=== PROVIDED ENTRIES ===

(* ===== verification/Log.v ===== *)
(** * libpmemlog: the append-only log

    Models [libpmemlog/log.c] and the descriptor of [libpmemlog/log.h].  The pool is one
    persistent memory addressed from its start: header page, descriptor, data
    from offset 8192.  The fields of [struct pmemlog] that live on the media are
    read from that memory; the run-time fields are a record.  Mapping the pool files is the
    argument [rep], [None] when the call fails.  Protection of the mapping ([RANGE_RO] and
    the like, debug builds only) is not modelled. *)

From stdpp Require Import base gmap list numbers.
From S2P Require Import Prelude Memory Pmem Util.
Local Open Scope Z_scope.

(** ** State *)

Definition LOG_FORMAT_DATA_ALIGN : Z := 4096.
Definition sizeof_pmemlog : Z := 4176.
Definition off_start_offset : Z := 4096.
Definition off_end_offset : Z := 4104.
Definition off_write_offset : Z := 4112.

Inductive rwlock : Type := unlocked | rdlocked | wrlocked.

Record pmemlog : Type := Pmemlog {
  l_pm : pmem;               (* [addr]: the mapped pool *)
  l_size : Z;
  l_is_pmem : bool;
  l_rdonly : bool;
  l_rwlock : rwlock
}.

Definition l_start_offset (l : pmemlog) : Z := rd64 (pm_mem (l_pm l)) off_start_offset.
Definition l_end_offset (l : pmemlog) : Z := rd64 (pm_mem (l_pm l)) off_end_offset.
Definition l_write_offset (l : pmemlog) : Z := rd64 (pm_mem (l_pm l)) off_write_offset.

Definition l_set_pm (x : pmem) (l : pmemlog) : pmemlog :=
  Pmemlog x (l_size l) (l_is_pmem l) (l_rdonly l) (l_rwlock l).
Definition l_set_rdonly (x : bool) (l : pmemlog) : pmemlog :=
  Pmemlog (l_pm l) (l_size l) (l_is_pmem l) x (l_rwlock l).
Definition l_set_rwlock (x : rwlock) (l : pmemlog) : pmemlog :=
  Pmemlog (l_pm l) (l_size l) (l_is_pmem l) (l_rdonly l) x.

(** A mapped pool set. *)
Record log_replica : Type := LogReplica {
  lr_pm : pmem;
  lr_repsize : Z;
  lr_is_pmem : bool;
  lr_nreplicas : Z;
  lr_rdonly : bool;
  lr_chmod_ok : bool
}.

Section log.
Context (Funcs : pmem_funcs).
Local Abbreviation ML A := (M pmemlog A).

Definition on_pm (f : pmem → pmem) : ML unit := modify (λ l, l_set_pm (f (l_pm l)) l).

(** *** Locks *)

Definition os_rwlock_rdlock : ML unit := λ l,
  match l_rwlock l with
  | unlocked => (Ok tt, l_set_rwlock rdlocked l)
  | _ => (Undef, l)
  end.
Definition os_rwlock_wrlock : ML unit := λ l,
  match l_rwlock l with
  | unlocked => (Ok tt, l_set_rwlock wrlocked l)
  | _ => (Undef, l)
  end.
Definition util_rwlock_unlock : ML unit := λ l,
  match l_rwlock l with
  | unlocked => (Undef, l)
  | _ => (Ok tt, l_set_rwlock unlocked l)
  end.

(** *** The descriptor *)

Definition log_descr_create (poolsize : Z) : ML unit :=
  on_pm (λ p, pm_store p off_start_offset
                (le_bytes 8 (roundup sizeof_pmemlog LOG_FORMAT_DATA_ALIGN)));;
  on_pm (λ p, pm_store p off_end_offset (le_bytes 8 poolsize));;
  start ← gets l_start_offset;
  on_pm (λ p, pm_store p off_write_offset (le_bytes 8 start));;
  is_pmem ← gets l_is_pmem;
  on_pm (λ p, util_persist Funcs is_pmem p off_start_offset 24).

Definition log_descr_check (poolsize : Z) : ML unit :=
  hdr ← gets (λ l, l);
  if negb (l_start_offset hdr =? roundup sizeof_pmemlog LOG_FORMAT_DATA_ALIGN)
     || negb (l_end_offset hdr =? poolsize)
     || (l_end_offset hdr <? l_start_offset hdr)
  then fail EINVAL
  else if (l_end_offset hdr <? l_write_offset hdr) || (l_write_offset hdr <? l_start_offset hdr)
  then fail EINVAL
  else mret tt.

(** [malloc_ok]: the allocation of the lock; [init_errno]: the result of [os_rwlock_init]. *)
Definition log_runtime_init (rdonly malloc_ok : bool) (init_errno : Z) : ML unit :=
  modify (l_set_rdonly rdonly);;
  if negb malloc_ok then fail ENOMEM
  else if negb (init_errno =? 0) then fail init_errno
  else modify (l_set_rwlock unlocked).

Definition log_map_pool (rep : log_replica) (l : pmemlog) : pmemlog :=
  Pmemlog (lr_pm rep) (lr_repsize rep) (lr_is_pmem rep) false (l_rwlock l).

Definition pmemlog_create (rep : option log_replica) (pool_errno : Z)
    (malloc_ok : bool) (init_errno : Z) : ML unit :=
  match rep with
  | None => fail pool_errno
  | Some rep =>
      modify (log_map_pool rep);;
      log_descr_create (lr_repsize rep);;
      log_runtime_init false malloc_ok init_errno;;
      if lr_chmod_ok rep then mret tt else fail pool_errno
  end.

Definition log_open_common (rep : option log_replica) (pool_errno : Z)
    (malloc_ok : bool) (init_errno : Z) : ML unit :=
  match rep with
  | None => fail pool_errno
  | Some rep =>
      modify (log_map_pool rep);;
      if 1 <? lr_nreplicas rep then fail ENOTSUP
      else
        log_descr_check (lr_repsize rep);;
        log_runtime_init (lr_rdonly rep) malloc_ok init_errno
  end.

Definition pmemlog_open (rep : option log_replica) (pool_errno : Z)
    (malloc_ok : bool) (init_errno : Z) : ML unit :=
  log_open_common rep pool_errno malloc_ok init_errno.

(** The lock is destroyed; only the mapping is left, which the caller drops. *)
Definition pmemlog_close : ML unit := λ l,
  match l_rwlock l with
  | unlocked => (Ok tt, l)
  | _ => (Undef, l)
  end.

(** *** Reading *)

Definition pmemlog_nbyte : ML Z :=
  os_rwlock_rdlock;;
  size ← gets (λ l, u64 (l_end_offset l - l_start_offset l));
  util_rwlock_unlock;; mret size.

(** The result is a [long long]. *)
Definition pmemlog_tell : ML Z :=
  os_rwlock_rdlock;;
  wp ← gets (λ l, u64 (l_write_offset l - l_start_offset l));
  util_rwlock_unlock;; mret (if 2 ^ 63 <=? wp then wp - 2 ^ 64 else wp).

(** *** Appending *)

Definition log_persist (new_write_offset : Z) : ML unit :=
  old_write_offset ← gets l_write_offset;
  let length := u64 (new_write_offset - old_write_offset) in
  is_pmem ← gets l_is_pmem;
  on_pm (λ p, if (is_pmem : bool) then pmem_drain Funcs p else pmem_msync p old_write_offset length);;
  on_pm (λ p, pm_store p off_write_offset (le_bytes 8 new_write_offset));;
  on_pm (λ p, util_persist Funcs is_pmem p off_write_offset 8).

Definition copy_data (write_offset : Z) (buf : list Z) : ML unit :=
  is_pmem ← gets l_is_pmem;
  on_pm (λ p, if (is_pmem : bool) then pmem_memcpy_nodrain Funcs p write_offset buf
              else pm_store p write_offset buf).

Definition pmemlog_append (buf : list Z) : ML unit :=
  rdonly ← gets l_rdonly;
  if (rdonly : bool) then fail EROFS
  else
    os_rwlock_wrlock;;
    l ← gets (λ l, l);
    let end_offset := l_end_offset l in
    let write_offset := l_write_offset l in
    if end_offset <=? write_offset then util_rwlock_unlock;; fail ENOSPC
    else if u64 (end_offset - write_offset) <? len buf then util_rwlock_unlock;; fail ENOSPC
    else
      copy_data write_offset buf;;
      log_persist (u64 (write_offset + len buf));;
      util_rwlock_unlock.

(** [for (i = 0; i < iovcnt; ++i) count += iov[i].iov_len;] *)
Definition iov_count (iov : list (list Z)) : Z :=
  foldl (λ count b, u64 (count + len b)) 0 iov.

(** The copies of [pmemlog_appendv]; returns the new write offset. *)
Fixpoint copy_iov (write_offset : Z) (iov : list (list Z)) : ML Z :=
  match iov with
  | [] => mret write_offset
  | buf :: iov =>
      copy_data write_offset buf;;
      copy_iov (u64 (write_offset + len buf)) iov
  end.

(** [iov] is the array; entries beyond [iovcnt] are not looked at. *)
Definition pmemlog_appendv (iov : list (list Z)) (iovcnt : Z) : ML unit :=
  let iov := take (Z.to_nat iovcnt) iov in
  if iovcnt <? 0 then fail EINVAL
  else
    rdonly ← gets l_rdonly;
    if (rdonly : bool) then fail EROFS
    else
      os_rwlock_wrlock;;
      l ← gets (λ l, l);
      let end_offset := l_end_offset l in
      let write_offset := l_write_offset l in
      if end_offset <=? write_offset then util_rwlock_unlock;; fail ENOSPC
      else if u64 (end_offset - write_offset) <? iov_count iov then util_rwlock_unlock;; fail ENOSPC
      else
        write_offset ← copy_iov write_offset iov;
        log_persist write_offset;;
        util_rwlock_unlock.

(** [errno] is all the caller can see of a failure. *)
Definition pmemlog_rewind : ML unit :=
  rdonly ← gets l_rdonly;
  if (rdonly : bool) then fail EROFS
  else
    os_rwlock_wrlock;;
    start ← gets l_start_offset;
    on_pm (λ p, pm_store p off_write_offset (le_bytes 8 start));;
    is_pmem ← gets l_is_pmem;
    on_pm (λ p, util_persist Funcs is_pmem p off_write_offset 8);;
    util_rwlock_unlock.

(** *** Walking *)

Section walk.
Context {A : Type} (process_chunk : list Z → A → bool * A).

(** The loop over the chunks.  [None]: still running after [fuel] chunks. *)
Fixpoint walk_loop (fuel : nat) (m : mem) (chunksize write_offset data_offset : Z) (arg : A)
    : option A :=
  match fuel with
  | O => if data_offset <? write_offset then None else Some arg
  | S fuel =>
      if data_offset <? write_offset then
        let len := Z.min chunksize (write_offset - data_offset) in
        let '(continue, arg) := process_chunk (rdn m data_offset (Z.to_nat len)) arg in
        if (continue : bool)
        then walk_loop fuel m chunksize write_offset (u64 (data_offset + chunksize)) arg
        else Some arg
      else Some arg
  end.

(** The walker does not change the log; its effects are those on [arg].  The offset only
    goes up, or, when [chunksize] is so large that the addition wraps around, only
    down until it wraps upwards: [write_offset + 1] rounds are enough. *)
Definition pmemlog_walk (chunksize : Z) (arg : A) : ML A :=
  os_rwlock_rdlock;;
  l ← gets (λ l, l);
  let m := pm_mem (l_pm l) in
  let write_offset := l_write_offset l in
  let data_offset := l_start_offset l in
  arg ← (if chunksize =? 0 then
           let len := u64 (write_offset - data_offset) in
           mret (process_chunk (rdn m data_offset (Z.to_nat len)) arg).2
         else
           match walk_loop (S (Z.to_nat write_offset)) m chunksize
                   write_offset data_offset arg with
           | Some arg => mret arg
           | None => undef
           end);
  util_rwlock_unlock;; mret arg.
End walk.

(** *** Checking *)

(** The pool is opened copy-on-write, so the caller keeps its state. *)
Definition pmemlog_check (rep : option log_replica) (pool_errno : Z)
    (malloc_ok : bool) (init_errno : Z) : ML bool :=
  log_open_common rep pool_errno malloc_ok init_errno;;
  l ← gets (λ l, l);
  let hdr_start := l_start_offset l in
  let hdr_end := l_end_offset l in
  let hdr_write := l_write_offset l in
  let consistent :=
    (hdr_start =? roundup sizeof_pmemlog LOG_FORMAT_DATA_ALIGN) && (hdr_end =? l_size l)
    && negb (hdr_end <? hdr_start) && negb (hdr_write <? hdr_start)
    && negb (hdr_end <? hdr_write) in
  pmemlog_close;; mret consistent.
End log.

===

- [EXERCISE DETAILS]: Only those lines of the entries above that run from the line containing "else mret tt." to the line containing "Definition pmemlog_create (rep", both included, should be transcribed exactly.

- [RESULT BELOW]:
  else mret tt.

(** [malloc_ok]: the allocation of the lock; [init_errno]: the result of [os_rwlock_init]. *)
Definition log_runtime_init (rdonly malloc_ok : bool) (init_errno : Z) : ML unit :=
  modify (l_set_rdonly rdonly);;
  if negb malloc_ok then fail ENOMEM
  else if negb (init_errno =? 0) then fail init_errno
  else modify (l_set_rwlock unlocked).

Definition log_map_pool (rep : log_replica) (l : pmemlog) : pmemlog :=
  Pmemlog (lr_pm rep) (lr_repsize rep) (lr_is_pmem rep) false (l_rwlock l).

Definition pmemlog_create (rep : option log_replica) (pool_errno : Z)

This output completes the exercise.